Saved data entries:
▼
Lemma broadcast_call m c lk :
  minv m → is_running m = true → c ∈ Cs →
  wps (exec_call (CBroadcast c lk)) (m_k m) (call_post m (CBroadcast c lk)).
Proof.
  intros Hm Hr Hcv. destruct (running_inv m Hm Hr) as (s & Hc & Hcur & Hn & Hk & Hone & Hi & Hspl & Ho).
  unfold exec_call. wps_call (cv_broadcast_ok Ss Ls Cs Hdisj Haddr _ s); try done.
  unfold call_post. rewrite Hk. intros [] k' Hb. wps_step. by apply returned_minv.
Qed.

Lemma sleep_call m n :
  minv m → is_running m = true → wps (exec_call (CSleep n)) (m_k m) (call_post m (CSleep n)).
Proof.
  intros Hm Hr. destruct (running_inv m Hm Hr) as (s & Hc & Hcur & Hn & Hk & Hone & Hi & Hspl & Ho).
  destruct (splhigh_mid _ s _ _ _ _ _ Hc Hcur Hn Hone Hi Ho) as [Hm1 Ho1].
  unfold exec_call, as_outcome, clocksleep. wps_step. rewrite wps_splhigh, Hspl.
  eapply wps_mono; [by apply (clocksleep_loop_ok Ss Ls Cs Hdisj Haddr _ s)|].
  unfold call_post. rewrite Hk. intros [w|] k'; simpl.
  - intros [-> Hb]. wps_step. by apply switched_minv.
  - intros Hb. wps_step. by apply returned_minv.
Qed.
Lemma yield_call m :
  minv m → is_running m = true → wps (exec_call CYield) (m_k m) (call_post m CYield).
Proof.
  intros Hm Hr. destruct (running_inv m Hm Hr) as (s & Hc & Hcur & Hn & Hk & Hone & Hi & Hspl & Ho).
  pose proof (inint_zero _ _ _ _ Hc Hi) as Hi0.
  set (pc := <[m_ctx m := Waiting (WYield 0)]> (m_pc m)).
  assert (Hc' : core (m_k m) s pc (m_ctx m)).
  { apply (core_pc (m_k m)); try done. unfold in_handler. rewrite lookup_insert_eq.
    unfold ksig; simpl. by rewrite Hi0. }
  unfold exec_call. wps_call (yield_ok (m_k m) s pc (m_ctx m) (WYield 0)); try done.
  { unfold pc. by rewrite lookup_insert_eq. }
  intros r k' [-> Hb]. rewrite Hspl. wps_step. unfold call_post. rewrite Hk.
  unfold SynchSpec.blocked, pc in Hb. rewrite insert_insert_eq in Hb. by apply switched_minv.
Qed.

Lemma exit_call m :
  minv m → is_running m = true → call_ok CExit m = true →
  wps (exec_call CExit) (m_k m) (call_post m CExit).
Proof.
  intros Hm Hr Hz. destruct (running_inv m Hm Hr) as (s & Hc & Hcur & Hn & Hk & Hone & Hi & Hspl & Ho).
  pose proof Hc as [Hrep Hown Hcnt Hroom Hkern Hint [th Hctx] Hcu Hpcs Hslp].
  pose proof (cur_not_listed _ _ _ Hrep Hcur Hn) as Hnl.
  destruct (Hkern _ _ Hctx) as [Hvm Hcwd].
  assert (Hall : m_ctx m ∈ all_threads s).
  { unfold all_threads, cur_list. rewrite Hcur. replace (m_ctx m =? NULL) with false by lia. set_solver. }
  unfold exec_call, thread_exit. wps_step. rewrite Hk. wps_call check_stack_spec; [done|done|].
  intros [] k0 ->. rewrite wps_bind, wps_splhigh, wps_bind. eapply wps_get_thread; [done|].
  rewrite Hvm. simpl. wps_step. eapply wps_get_thread; [done|]. rewrite Hcwd. simpl.
  assert (Hpos : 0 < k_num (m_k m)).
  { unfold counted, live_threads, cur_list in Hcnt. rewrite Hcur in Hcnt.
    replace (m_ctx m =? NULL) with false in Hcnt by lia. simpl in Hcnt. lia. }
  wps_step. rewrite wps_asrt. split; [simpl; lia|]. wps_step. simpl.
  match goal with |- wps _ ?q _ => set (k1 := q) end.
  assert (Hz1 : stash_room S_ZOMB k1 s).
  { intros a Ha. simpl in Hz. unfold zombie_place in Hz. unfold k1 in Ha; simpl in Ha. rewrite Ha in Hz.
    destruct (sr_zomb _ _ Hrep) as (a' & Ha' & Har). assert (a' = a) as -> by congruence.
    rewrite <- (proj1 Har). lia. }
  destruct (switch_lists S_ZOMB s _ Hcur Hn) as (_ & _ & Hlive).
  { pose proof (sr_null _ _ Hrep). set_solver. }
  assert (Hdel : ∀ t, t ∈ s_ready s ++ s_sleep s → delete (m_ctx m) (m_pc m) !! t = m_pc m !! t).
  { intros t Ht. apply lookup_delete_ne. intros Heq. by rewrite Heq in Hnl. }
  eapply wps_mono; [apply (switch_core Ss Ls Cs S_ZOMB k1 s (delete (m_ctx m) (m_pc m)) (m_ctx m)); try done|].
  - destruct Hrep. by constructor.
  - destruct Hown. by constructor.
  - destruct Hroom as [Hq Ha]. split; unfold k1; simpl.
    + intros q Eq. specialize (Hq q Eq). lia.
    + intros a Ea. specialize (Ha a Ea). lia.
  - unfold counted in *. rewrite Hlive. simpl. lia.
  - destruct Hint as [Hi1 Hi2]. split.
    + unfold in_handler. rewrite lookup_delete_eq. simpl. by rewrite Hi1, Hi.
    + intros t th' Ht Hne. unfold in_handler. rewrite lookup_delete_ne by done. by apply Hi2.
  - intros t Ht. rewrite Hdel by done. by apply Hpcs.
  - intros t Ht. rewrite Hdel by set_solver. by apply Hslp.
  - intros [] k' (Hc' & Hspl' & Hso & Hres & Hq). wps_step. unfold call_post. rewrite Hk.
    apply (switched_minv k' (delete (m_ctx m) (m_pc m)) (m_ctx m)). exists (a_switch S_ZOMB s).
    split_and!; try done.
    + destruct Hso as (_ & _ & _ & ->). done.
    + apply (objs_move (m_k m) k' s); [done|done|]. intros b Hb _. by apply Hq.
Qed.
(** ** The clock interrupt *)

Lemma core_heap k s pc f c h e :
  core_at Ss Ls Cs k s pc f c → kh_inv h → kh_live h = kh_live (k_heap k) →
  core_at Ss Ls Cs (set_env e (set_heap h k)) s pc f c.
Proof.
  intros [Hrep Hown Hcnt Hroom Hkern Hint Hctx Hcu Hpc Hslp] Hi Hl. constructor; try done.
  - destruct Hrep. by constructor.
  - destruct Hown as [_ Hnd Hlv (a & Ha & (_ & Har & Hab & Hne) & Hdis) Hdead].
    constructor; simpl; try done; rewrite ?Hl; try done.
    exists a. split_and!; try done. split_and!; try done. simpl. by rewrite Hl.
Qed.

Lemma hardclock_ok k s pc f c acq rel held Φ :
  core_at Ss Ls Cs k s pc f c → 0 < k_spl k → k_cvone k = 0 → objs_ok k s acq rel held →
  (∀ k' s', core_at Ss Ls Cs k' s' pc f c → s_cur s' = s_cur s → k_spl k' = k_spl k →
     k_cvone k' = 0 → k_inint k' = k_inint k → objs_ok k' s' acq rel held →
     wps thread_yield k' Φ) →
  wps hardclock k Φ.
Proof.
  intros Hc Hspl Hone Ho HΦ. unfold hardclock. destruct (k_clock k) as [r l] eqn:Ecl.
  wps_step. rewrite Ecl. rewrite wps_bind.
  apply (wps_mono _ _ (λ _ k', ∃ h e x, k' = set_clock x (set_env e (set_heap h k)) ∧
    core_at Ss Ls Cs k' s pc f c ∧ objs_ok k' s acq rel held)).
  { destruct (r + 1 >=? HZ / 10).
    - wps_step. eapply wps_mono; [apply (ref_bit_law (set_clock (0, l) k)), Hc|].
      intros [] k' (h & e & -> & Hi & Hl). exists h, e, (0, l). split_and!; [done| |].
      + apply (core_heap (set_clock (0, l) k)); try done. by apply (core_at_frame _ _ _ k).
      + by apply (objs_move k _ s).
    - wps_step. exists (k_heap k), (k_env k), (r + 1, l). split_and!; [by destruct k| |].
      + by apply (core_at_frame _ _ _ k).
      + by apply (objs_move k _ s). }
  intros [] k1 (h & e & [r1 l1] & -> & Hc1 & Ho1). wps_step. simpl. rewrite wps_bind.
  match type of Hc1 with core_at _ _ _ ?q _ _ _ _ => set (k1 := q) in * end.
  destruct (l1 + 1 >=? HZ).
  - wps_step.
    eapply wps_mono; [apply (wake_core Ss Ls Cs (set_clock (r1, 0) k1) s pc f c LBOLT)|].
    + by apply (core_at_frame _ _ _ k1).
    + done.
    + intros [] k2 (s2 & Hc2 & Hcur2 & Hspl2 & Hint2 & Hso & Hq & _). apply (HΦ k2 s2); try done.
      * destruct Hso as (_ & _ & _ & ->). done.
      * apply (objs_move k1 k2 s); [done|done|]. intros b Hb _. by apply Hq.
  - wps_step. apply (HΦ _ s); try done.
    + by apply (core_at_frame _ _ _ k1).
    + by apply (objs_move k1 _ s).
Qed.

Lemma tick_ok m :
  minv m → is_running m = true → wp (mstep ETick m) minv.
Proof.
  intros Hm Hr. destruct (running_inv m Hm Hr) as (s & Hc & Hcur & Hn & Hk & Hone & Hi & Hspl & Ho).
  pose proof (inint_zero _ _ _ _ Hc Hi) as Hi0.
  set (w := WIntr SPL_HIGH 0 0). set (pc := <[m_ctx m := Waiting w]> (m_pc m)).
  assert (Hpc : pc !! m_ctx m = Some (Waiting w)) by (unfold pc; by rewrite lookup_insert_eq).
  set (k1 := set_inint 1 (set_spl SPL_HIGH (m_k m))).
  assert (Hc1 : core k1 s pc (m_ctx m)).
  { apply (core_pc (m_k m)); try done. unfold in_handler. fold pc. by rewrite Hpc. }
  assert (Hw : wps (as_outcome clock_interrupt) (m_k m) (λ o k', o = Blocked w ∧
    blocked k' pc (m_ctx m) w (m_acq m) (m_rel m) (m_held m))).
  { unfold as_outcome, clock_interrupt. wps_step. fold k1. replace (k_inint (set_spl SPL_HIGH (m_k m))) with 0 by (symmetry; exact Hi0). rewrite Hspl.
    apply (hardclock_ok k1 s pc (in_handler pc) (m_ctx m) (m_acq m) (m_rel m) (m_held m)); try done.
    + by apply (objs_move (m_k m) _ s).
    + intros k' s' Hc' Hcur' Hspl' Hone' Hint' Ho'.
      wps_call (yield_ok k' s' pc (m_ctx m) w); try done; [congruence|].
      intros r k2 [-> Hb]. wps_step. by rewrite Hspl'. }
  unfold mstep. rewrite wp_bind. eapply wp_mono; [exact Hw|].
  intros [o k']; simpl; intros [-> Hb]. wp_val. rewrite Hk. unfold SynchSpec.blocked, pc in Hb.
  rewrite insert_insert_eq in Hb. by apply switched_minv.
Qed.
(** ** Going on after a switch *)

Definition go_post m (w : kwait) (o : outcome) k' : Prop :=
  let t := m_ctx m in
  minv (settle t o k' (ghost_through (wait_cv w) o (match o with Returned => ghost_done w t m | _ => m end))).

Lemma intr_back m s w :
  core (m_k m) s (m_pc m) (m_ctx m) → k_cvone (m_k m) = 0 →
  objs_ok (m_k m) s (m_acq m) (m_rel m) (m_held m) → s_cur s = m_ctx m → m_ctx m ≠ NULL →
  k_spl (m_k m) = SPL_HIGH → w = WIntr SPL_HIGH 0 0 →
  wps (as_outcome (resume w)) (m_k m) (go_post m w).
Proof.
  intros Hc Hone Ho Hcur Hn Hspl ->. unfold as_outcome, resume. simpl.
  rewrite !wps_bind. wps_call (back_core Ss Ls Cs (m_k m) s); try done; [by rewrite Hspl|].
  intros [] k1 (Hc1 & Hspl1 & Hint1 & Hso & Hq). unfold k_splx, interrupt_return. wps_step.
  match goal with |- go_post _ _ _ ?q => set (k2 := q) end.
  assert (Hcx : k_cur k1 = m_ctx m).
  { by rewrite (sr_cur _ _ (co_rep _ _ _ _ _ _ _ _ Hc1)). }
  unfold go_post, settle. simpl. replace (ctx_after k2 (m_ctx m)) with (m_ctx m).
  2: { unfold ctx_after. simpl. rewrite Hcx. by replace (m_ctx m =? NULL) with false by lia. }
  exists (a_exorcise s). simpl. split_and!.
  - apply (core_pc k1); try done. unfold in_handler. by rewrite lookup_insert_eq.
  - destruct Hso as (_ & _ & _ & ->). done.
  - apply (objs_move (m_k m) _ s); [done|done|]. intros b Hb _. apply (quiet_frame k1); auto.
  - right. split_and!; try done. left. by rewrite lookup_insert_eq.
Qed.

Lemma resume_ok m s w :
  core (m_k m) s (m_pc m) (m_ctx m) → k_cvone (m_k m) = 0 →
  objs_ok (m_k m) s (m_acq m) (m_rel m) (m_held m) → s_cur s = m_ctx m → m_ctx m ≠ NULL →
  k_spl (m_k m) = SPL_HIGH → m_pc m !! m_ctx m = Some (Waiting w) → wait_ok Ss Ls Cs w →
  wps (as_outcome (resume w)) (m_k m) (go_post m w).
Proof.
  intros Hc Hone Ho Hcur Hn Hspl Hpc Hw.
  assert (Hmid : (∀ a b c, w ≠ WIntr a b c) → mid (m_k m) s (m_pc m) (m_ctx m)).
  { intros Hnw. constructor; try done. unfold in_handler. rewrite Hpc. destruct w; naive_solver. }
  destruct w as [sem spl|lk spl|c lk spl|lk spl1 spl|n spl|spl|spl sv oi]; simpl in Hw.
  7: { destruct Hw as (-> & -> & ->). by apply (intr_back m s). }
  all: specialize (Hmid ltac:(done)); unfold as_outcome, resume; rewrite !wps_bind.
  6: { subst spl. wps_call (back_core Ss Ls Cs (m_k m) s); try done; [by rewrite Hspl|].
    intros [] k1 (Hc1 & Hspl1 & Hint1 & Hso & Hq).
    wps_call (splx_ok Ss Ls Cs Hdisj Haddr k1 (a_exorcise s)).
    - destruct Hmid, Hso as (_ & _ & _ & Ho1). constructor; try done; congruence.
    - apply (objs_move (m_k m) _ s); [done|done|]. auto.
    - intros ? k' Hr. wps_step. by apply returned_minv. }
  all: (wps_call (back_ok Ss Ls Cs Hdisj Haddr (m_k m) s); [done|done|]);
    intros [] k1 (s1 & Hm1 & Ho1).
  - destruct Hw as [Hs ->]. eapply wps_mono; [by apply (P_loop_ok Ss Ls Cs Hdisj Haddr k1 s1)|].
    intros [w|] k'; simpl; [intros [-> Hb]|intros Hb]; wps_step;
      [by apply switched_minv|by apply returned_minv].
  - destruct Hw as [Hs ->]. eapply wps_mono; [by apply (acquire_loop_ok Ss Ls Cs Hdisj Haddr k1 s1)|].
    intros [w|] k'; simpl; [intros [-> Hb]|intros (k2 & -> & Hm2 & Ho2)]; wps_step;
      [by apply switched_minv|apply returned_minv].
    exact (splx_ok Ss Ls Cs Hdisj Haddr k2 s1 _ _ _ _ _ Hm2 Ho2).
  - destruct Hw as (Hcv & Hl & ->). eapply wps_mono; [by apply (cv_loop_ok Ss Ls Cs Hdisj Haddr k1 s1)|].
    intros r k' [(w & -> & -> & Hb)|Hb]; [wps_step; by apply switched_minv|].
    destruct r as [w|]; wps_step; [destruct Hb as [-> Hb]; apply switched_minv, Hb|apply returned_minv, Hb].
  - destruct Hw as (Hl & -> & ->). eapply wps_mono; [by apply (relock_ok Ss Ls Cs Hdisj Haddr k1 s1)|].
    intros [w|] k' Hb; wps_step; [apply switched_minv, Hb|apply returned_minv, Hb].
  - subst spl. eapply wps_mono; [by apply (clocksleep_loop_ok Ss Ls Cs Hdisj Haddr k1 s1)|].
    intros [w|] k'; simpl; [intros [-> Hb]|intros Hb]; wps_step;
      [by apply switched_minv|by apply returned_minv].
Qed.
Lemma start_ok m s :
  core (m_k m) s (m_pc m) (m_ctx m) → k_cvone (m_k m) = 0 →
  objs_ok (m_k m) s (m_acq m) (m_rel m) (m_held m) → s_cur s = m_ctx m → m_ctx m ≠ NULL →
  m_pc m !! m_ctx m = Some Fresh →
  wps mi_threadstart (m_k m) (λ _ k', minv (settle (m_ctx m) Returned k' m)).
Proof.
  intros Hc Hone Ho Hcur Hn Hpc. pose proof Hc as [Hrep _ _ _ Hkern Hint [th Hth] _ _ _].
  destruct (Hkern _ _ Hth) as [Hvm _]. unfold mi_threadstart. wps_step.
  rewrite (sr_cur _ _ Hrep), Hcur. eapply wps_get_thread; [done|]. rewrite Hvm. simpl.
  unfold k_spl0, k_splx. wps_step. apply returned_minv. exists s. split_and!; try done.
  - by apply (core_frame _ _ _ (m_k m)).
  - unfold in_handler. by rewrite Hpc.
  - by apply (objs_move (m_k m) _ s).
Qed.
▲
• **ASSIGNMENT**:
The lines above starting at the one that contains "->). by apply" and ending at the one that contains "[by apply switched_minv|apply" must be transcribed exactly, and no other lines may appear.

• **EXERCISE RESPONSE**:
  7: { destruct Hw as (-> & -> & ->). by apply (intr_back m s). }
  all: specialize (Hmid ltac:(done)); unfold as_outcome, resume; rewrite !wps_bind.
  6: { subst spl. wps_call (back_core Ss Ls Cs (m_k m) s); try done; [by rewrite Hspl|].
    intros [] k1 (Hc1 & Hspl1 & Hint1 & Hso & Hq).
    wps_call (splx_ok Ss Ls Cs Hdisj Haddr k1 (a_exorcise s)).
    - destruct Hmid, Hso as (_ & _ & _ & Ho1). constructor; try done; congruence.
    - apply (objs_move (m_k m) _ s); [done|done|]. auto.
    - intros ? k' Hr. wps_step. by apply returned_minv. }
  all: (wps_call (back_ok Ss Ls Cs Hdisj Haddr (m_k m) s); [done|done|]);
    intros [] k1 (s1 & Hm1 & Ho1).
  - destruct Hw as [Hs ->]. eapply wps_mono; [by apply (P_loop_ok Ss Ls Cs Hdisj Haddr k1 s1)|].
    intros [w|] k'; simpl; [intros [-> Hb]|intros Hb]; wps_step;
      [by apply switched_minv|by apply returned_minv].
  - destruct Hw as [Hs ->]. eapply wps_mono; [by apply (acquire_loop_ok Ss Ls Cs Hdisj Haddr k1 s1)|].
    intros [w|] k'; simpl; [intros [-> Hb]|intros (k2 & -> & Hm2 & Ho2)]; wps_step;
      [by apply switched_minv|apply returned_minv].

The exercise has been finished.